This article breaks down six email automations that should (but often don’t) drive substantial incremental growth, including:

  • Post-purchase or post-shipment 
  • Welcome or account creation
  • Birthday or anniversary 
  • Abandon cart 
  • Browse abandonment 
  • Re-engagement / “We miss you”

You’ll learn the potential business impact and benefits of each automation type. We’ll also look at misconceptions that keep marketers from putting these into play — and tech options to enable them.

Must-have email automations in focus

1. Post-purchase and post-shipment emails

A purchase from an ecommerce site is an opportunity to engage with that user on their new product.
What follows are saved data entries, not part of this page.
(* ===== verification/BreakerProps.v ===== *)
(** * Properties of the circuit breaker *)
From stdpp Require Import gmap strings list fin_maps.
From Stdlib Require Import ZArith Lia.
From S2P Require Import Prelude GoStd Breaker.

Local Open Scope Z_scope.

(** ** Sequences of recorded outcomes *)

(** An outcome: [None] is a success, [Some now] a failure recorded at [now]. *)
Definition record (cb : CircuitBreaker) (o : option Z) : CircuitBreaker :=
  match o with None => RecordSuccess cb | Some now => RecordFailure cb now end.

Definition is_failure (o : option Z) : Prop := is_Some o.

(** The reference: some [k] outcomes in a row are failures. *)
Definition failure_run (k : nat) (os : list (option Z)) : Prop :=
  ∃ pre run post, os = pre ++ run ++ post ∧ length run = k ∧ Forall is_failure run.

Lemma record_open cb os : state cb = StateOpen → foldl record cb os = cb.
Proof.
  intros Ho. induction os as [|o os IH]; simpl; [done|].
  assert (record cb o = cb) as ->; [|done].
  unfold record, RecordSuccess, RecordFailure. rewrite Ho. by destruct o.
Qed.

Lemma failure_run_cons_failure k now os c :
  (c < k)%nat →
  ((∃ run post, Some now :: os = run ++ post ∧ length run = (k - c)%nat ∧ Forall is_failure run) ∨
   failure_run k (Some now :: os)) ↔
  (k = S c ∨ (∃ run post, os = run ++ post ∧ length run = (k - S c)%nat ∧ Forall is_failure run) ∨
   failure_run k os).
Proof.
  intros Hc. split.
  - intros [(run & post & E & Hl & Hr)|(pre & run & post & E & Hl & Hr)].
    + destruct run as [|o run]; simpl in *; [lia|]. injection E as <- ->.
      apply Forall_cons in Hr as [_ Hr]. right. left. exists run, post. split_and!; [done|lia|done].
    + destruct pre as [|o pre]; simpl in E.
      * destruct run as [|o run]; simpl in *; [lia|]. injection E as <- ->.
        apply Forall_cons in Hr as [_ Hr]. destruct (decide (k = S c)) as [|Hne]; [by left|].
        right. left. exists (take (k - S c) run), (drop (k - S c) run ++ post).
        rewrite app_assoc, take_drop, length_take. split_and!; [done|lia|by apply Forall_take].
      * injection E as _ ->. right. right. by exists pre, run, post.
  - intros [->|[(run & post & -> & Hl & Hr)|(pre & run & post & -> & Hl & Hr)]].
    + left. exists [Some now], os. split_and!; [done|simpl; lia|apply Forall_singleton; by exists now].
    + left. exists (Some now :: run), post. split_and!; [done|simpl; lia|].
      constructor; [by exists now|exact Hr].
    + right. by exists (Some now :: pre), run, post.
Qed.

Lemma failure_run_cons_success k os : failure_run (S k) (None :: os) ↔ failure_run (S k) os.
Proof.
  split.
  - intros ([|o pre] & run & post & E & Hl & Hr); simpl in E.
    + destruct run; simplify_eq/=. apply Forall_cons in Hr as [[? ?] _]. done.
    + injection E as _ ->. by exists pre, run, post.
  - intros (pre & run & post & -> & Hl & Hr). by exists (None :: pre), run, post.
Qed.

(** A closed breaker with [c] failures on the clock opens exactly on completing
    the run, or on a full run later. *)
Lemma closed_opens_iff k cb os c :
  state cb = StateClosed → failureThreshold cb = Z.of_nat k →
  failureCount cb = Z.of_nat c → (c < k)%nat →
  (state (foldl record cb os) = StateOpen ∨ state (foldl record cb os) = StateClosed) ∧
  (state (foldl record cb os) = StateOpen ↔
   (∃ run post, os = run ++ post ∧ length run = (k - c)%nat ∧ Forall is_failure run) ∨
   failure_run k os).
Proof.
  revert cb c. induction os as [|o os IH]; intros cb c Hs Ht Hf Hc; simpl.
  - rewrite Hs. split; [by right|]. split; [done|].
    intros [([] & post & E & ? & _)|(pre & [] & post & E & ? & _)]; simpl in *; try lia; try done.
    by destruct pre.
  - destruct o as [now|]; simpl.
    + rewrite failure_run_cons_failure by done. unfold RecordFailure. rewrite Hs, Ht, Hf.
      destruct (Z.geb_spec (Z.of_nat c + 1) (Z.of_nat k)) as [Hge|Hlt].
      * rewrite record_open by done. simpl. split; [by left|]. split; [intros _; left; lia|intros _; done].
      * destruct (IH (cb_set cb StateClosed (Z.of_nat c + 1) (successCount cb) (openUntil cb))
          (S c)) as [Ho Hi]; [done|done|simpl; lia|lia|]. split; [exact Ho|]. rewrite Hi.
        split; [by right|]. intros [->|H]; [lia|done].
    + unfold RecordSuccess. rewrite Hs.
      destruct (IH (cb_set cb StateClosed 0 (successCount cb) (openUntil cb)) 0%nat) as [Ho Hi];
        [done|done|done|lia|]. split; [exact Ho|]. rewrite Hi. destruct k as [|k]; [lia|].
      rewrite failure_run_cons_success. split.
      * intros [(run & post & -> & Hl & Hr)|H]; right; [|done].
        exists [], run, post. split_and!; [done|lia|done].
      * intros [([|? ?] & post & E & Hl & Hr)|H]; [simpl in Hl; lia| |by right].
        simpl in E. injection E as <- ->. apply Forall_cons in Hr as [[? ?] _]. done.
Qed.

(** ** Operations on an open breaker *)

Definition cb_time (o : cb_op) : option Z :=
  match o with CbAllow t | CbFailure t | CbGetState t => Some t | _ => None end.

(** Within the cooldown: not a [Reset], and no later than [openUntil]. *)
Definition within (deadline : Z) (o : cb_op) : Prop :=
  o ≠ CbReset ∧ ∀ t, cb_time o = Some t → t <= deadline.

Lemma open_stays cb ops :
  state cb = StateOpen → Forall (within (openUntil cb)) ops → foldl cb_exec cb ops = cb.
Proof.
  intros Ho. induction 1 as [|o ops [Hr Ht] _ IH]; simpl; [done|].
  assert (cb_exec cb o = cb) as ->; [|done].
  destruct o; simpl; try done;
    unfold Allow, RecordSuccess, RecordFailure, GetState, After; rewrite Ho; try done;
    rewrite (proj2 (Z.ltb_ge _ _)) by (by apply Ht); done.
Qed.

(** ** Operations on a half-open breaker *)

Lemma half_open_successes cb n :
  state cb = StateHalfOpen → 0 <= successCount cb →
  successCount cb + Z.of_nat n < Z.max 1 (successThreshold cb) →
  foldl record cb (replicate n None) =
    cb_set cb StateHalfOpen (failureCount cb) (successCount cb + Z.of_nat n) (openUntil cb).
Proof.
  revert cb. induction n as [|n IH]; intros cb Hs Hpos Hn; simpl.
  - rewrite Z.add_0_r, <- Hs. by destruct cb.
  - unfold RecordSuccess. rewrite Hs. rewrite Z.geb_leb, (proj2 (Z.leb_gt _ _)) by lia.
    rewrite IH; simpl; [|done|lia|lia]. unfold cb_set; simpl. f_equal. lia.
Qed.

(** ** Properties *)

(** C25: a new breaker with a positive failure threshold is open after a sequence
    of outcomes exactly when the sequence contains that many failures in a row;
    otherwise it is still closed. *)
Theorem breaker_trips_on_run nm (k : nat) st cd (os : list (option Z)) (Hk : (0 < k)%nat) :
  let cb := foldl record (NewCircuitBreaker nm (Z.of_nat k) st cd) os in
  (state cb = StateOpen ↔ failure_run k os) ∧
  (state cb = StateClosed ↔ ¬ failure_run k os).
Proof.
  cbv zeta.
  destruct (closed_opens_iff k (NewCircuitBreaker nm (Z.of_nat k) st cd) os 0) as [Ho Hiff];
    [done..|lia|].
  assert (state (foldl record (NewCircuitBreaker nm (Z.of_nat k) st cd) os) = StateOpen ↔
    failure_run k os) as Hi.
  { rewrite Hiff. split; [|by right]. intros [(run & post & -> & Hl & Hr)|]; [|done].
    exists [], run, post. split_and!; [done|lia|done]. }
  split; [done|]. rewrite <- Hi. destruct Ho as [-> | ->]; naive_solver.
Qed.

Lemma breaker_trips_on_run_witness :
  state (foldl record (NewCircuitBreaker "b" 2 1 10) [Some 1; None; Some 2; Some 3]) = StateOpen.
Proof.
  apply (breaker_trips_on_run "b" 2 1 10 [Some 1; None; Some 2; Some 3]); [lia|].
  exists [Some 1; None], [Some 2; Some 3], []. split_and!; [done..|].
  repeat constructor; eexists; reflexivity.
Defined.

(** an open breaker rejects every request until its cooldown has passed,
    whatever is recorded or queried meanwhile (only [Reset] ends the wait), and
    the first request after the cooldown is let through and starts half-open
    recovery with no success counted. *)
Theorem breaker_open_blocks cb ops now later
    (Ho : state cb = StateOpen) (Hops : Forall (within (openUntil cb)) ops)
    (Hnow : now <= openUntil cb) (Hlater : openUntil cb < later) :
  let cb' := foldl cb_exec cb ops in
  state cb' = StateOpen ∧ (Allow cb' now).2 = false ∧ (Allow cb' now).1 = cb' ∧
  (Allow cb' later).2 = true ∧ state (Allow cb' later).1 = StateHalfOpen ∧
  successCount (Allow cb' later).1 = 0.
Proof.
  cbv zeta. rewrite (open_stays cb ops Ho Hops). unfold Allow, After. rewrite Ho.
  rewrite (proj2 (Z.ltb_ge _ _) Hnow), (proj2 (Z.ltb_lt _ _) Hlater). done.
Qed.

Lemma breaker_open_blocks_witness :
  let cb := RecordFailure (NewCircuitBreaker "b" 1 1 10) 5 in
  let cb' := foldl cb_exec cb [CbAllow 7; CbSuccess; CbFailure 9; CbGetState 15] in
  state cb' = StateOpen ∧ (Allow cb' 15).2 = false ∧ (Allow cb' 16).2 = true.
Proof.
  destruct (breaker_open_blocks (RecordFailure (NewCircuitBreaker "b" 1 1 10) 5)
    [CbAllow 7; CbSuccess; CbFailure 9; CbGetState 15] 15 16) as (H1 & H2 & _ & H3 & _).
  - reflexivity.
  - repeat constructor; try discriminate; intros t [= <-]; vm_compute; discriminate.
  - vm_compute. discriminate.
  - vm_compute. reflexivity.
  - split; [exact H1|split; [exact H2|exact H3]].
Defined.

(** C27: recovery.  In half-open state every request is let through, however many
    there are; fewer successes than the threshold followed by a failure re-open
    the breaker for a full cooldown; the threshold number of successes closes it
    with both counters at zero. *)
Theorem breaker_recovery cb now (n : nat)
    (Hs : state cb = StateHalfOpen) (H0 : successCount cb = 0)
    (Hn : Z.of_nat n < Z.max 1 (successThreshold cb)) :
  let probing := foldl record cb (replicate n None) in
  state probing = StateHalfOpen ∧
  (∀ times, foldl (λ c t, (Allow c t).1) probing times = probing ∧ (Allow probing now).2 = true) ∧
  state (RecordFailure probing now) = StateOpen ∧
  openUntil (RecordFailure probing now) = now + cooldown cb ∧
  (Z.of_nat n + 1 = Z.max 1 (successThreshold cb) →
   let cb' := RecordSuccess probing in
   state cb' = StateClosed ∧ failureCount cb' = 0 ∧ successCount cb' = 0).
Proof.
  cbv zeta. rewrite half_open_successes, H0, Z.add_0_l by (done || lia). split_and!; [done| |done|done|].
  - intros times. split; [|done]. induction times as [|t times IH]; simpl; [done|]. exact IH.
  - intros He. unfold RecordSuccess; simpl. rewrite Z.geb_leb, (proj2 (Z.leb_le _ _)) by lia. done.
Qed.

Lemma breaker_recovery_witness :
  let cb := (Allow (RecordFailure (NewCircuitBreaker "b" 1 2 10) 5) 16).1 in
  state (RecordFailure (RecordSuccess cb) 20) = StateOpen ∧
  openUntil (RecordFailure (RecordSuccess cb) 20) = 30 ∧
  state (RecordSuccess (RecordSuccess cb)) = StateClosed.
Proof.
  destruct (breaker_recovery (Allow (RecordFailure (NewCircuitBreaker "b" 1 2 10) 5) 16).1 20 1)
    as (_ & _ & H1 & H2 & H3); [reflexivity|reflexivity|vm_compute; reflexivity|].
  split; [exact H1|]. split; [exact H2|]. exact (proj1 (H3 eq_refl)).
Defined.

(** C24: in every history of a breaker the counters stay below their thresholds,
    the parameters never change, and the state only moves along the legal edges
    of the closed / open / half-open machine, each under its guard. *)
Theorem breaker_state_machine nm ft st cd ops o :
  let cb := foldl cb_exec (NewCircuitBreaker nm ft st cd) ops in
  cb_wf cb ∧ (∀ s', edge cb o (state cb) s' ↔ s' = state (cb_exec cb o)) ∧
  name cb = nm ∧ failureThreshold cb = ft ∧ successThreshold cb = st ∧ cooldown cb = cd.
Proof.
  cbv zeta.
  assert (∀ cb s', edge cb o (state cb) s' ↔ s' = state (cb_exec cb o)) as Hedge.
  { intros cb s'. pose proof (cb_exec_edge cb o). split; [|by intros ->].
    intros ?. by eapply edge_deterministic. }
  induction ops as [|o' ops IH] using rev_ind.
  - split_and!; [apply cb_wf_New|apply Hedge|done..].
  - rewrite foldl_snoc. set (cb := foldl cb_exec _ ops) in *.
    destruct IH as (Hwf & _ & Hn & Hft & Hst & Hcd).
    destruct (cb_exec_params cb o') as (-> & -> & -> & ->).
    split_and!; [by apply cb_wf_exec|apply Hedge|done..].
Qed.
This could be shipment details/status, upsells, customer service information or content on the brand and community the customer just joined. 

Especially for first-time purchasers, this journey can give the user a good experience and build a foundation for repeat purchases. The business impact of this automation is straightforward: increased revenue through customer LTV.

2. Welcome or account creation emails

Sending welcome emails is an opportunity to set the tone with new subscribers. We love to put this in place for CPG brands.

Tailor the experience and communication to fit the channel and content that draws new subscribers. Approach this series as an opportunity to set the tone on the frequency and type of communication users should expect.

We’ve mixed and matched promotion-heavy messaging with messaging that builds brand connection and equity. Both are content themes to test with your users. The business impact of this automation is more upper-funnel and nurture-focused. Metrics affected include:

  • Time to purchase.
  • Purchase frequency.
  • Brand affinity.

3. Birthday or anniversary emails

Collecting birthday details at sign-up opens fun options to show appreciation for your users. Birthday emails offering small freebies, exclusive discounts or offers and ideas for using a brand’s products to help with a celebration are all effective ways for brands to build connections with their users. 

The same is true for celebrating anniversaries of when users joined brand communities. Using automations to increase personal connections may sound unintuitive, but it’s a win for brands. Business benefits here are brand equity, brand awareness and incremental direct-response revenue.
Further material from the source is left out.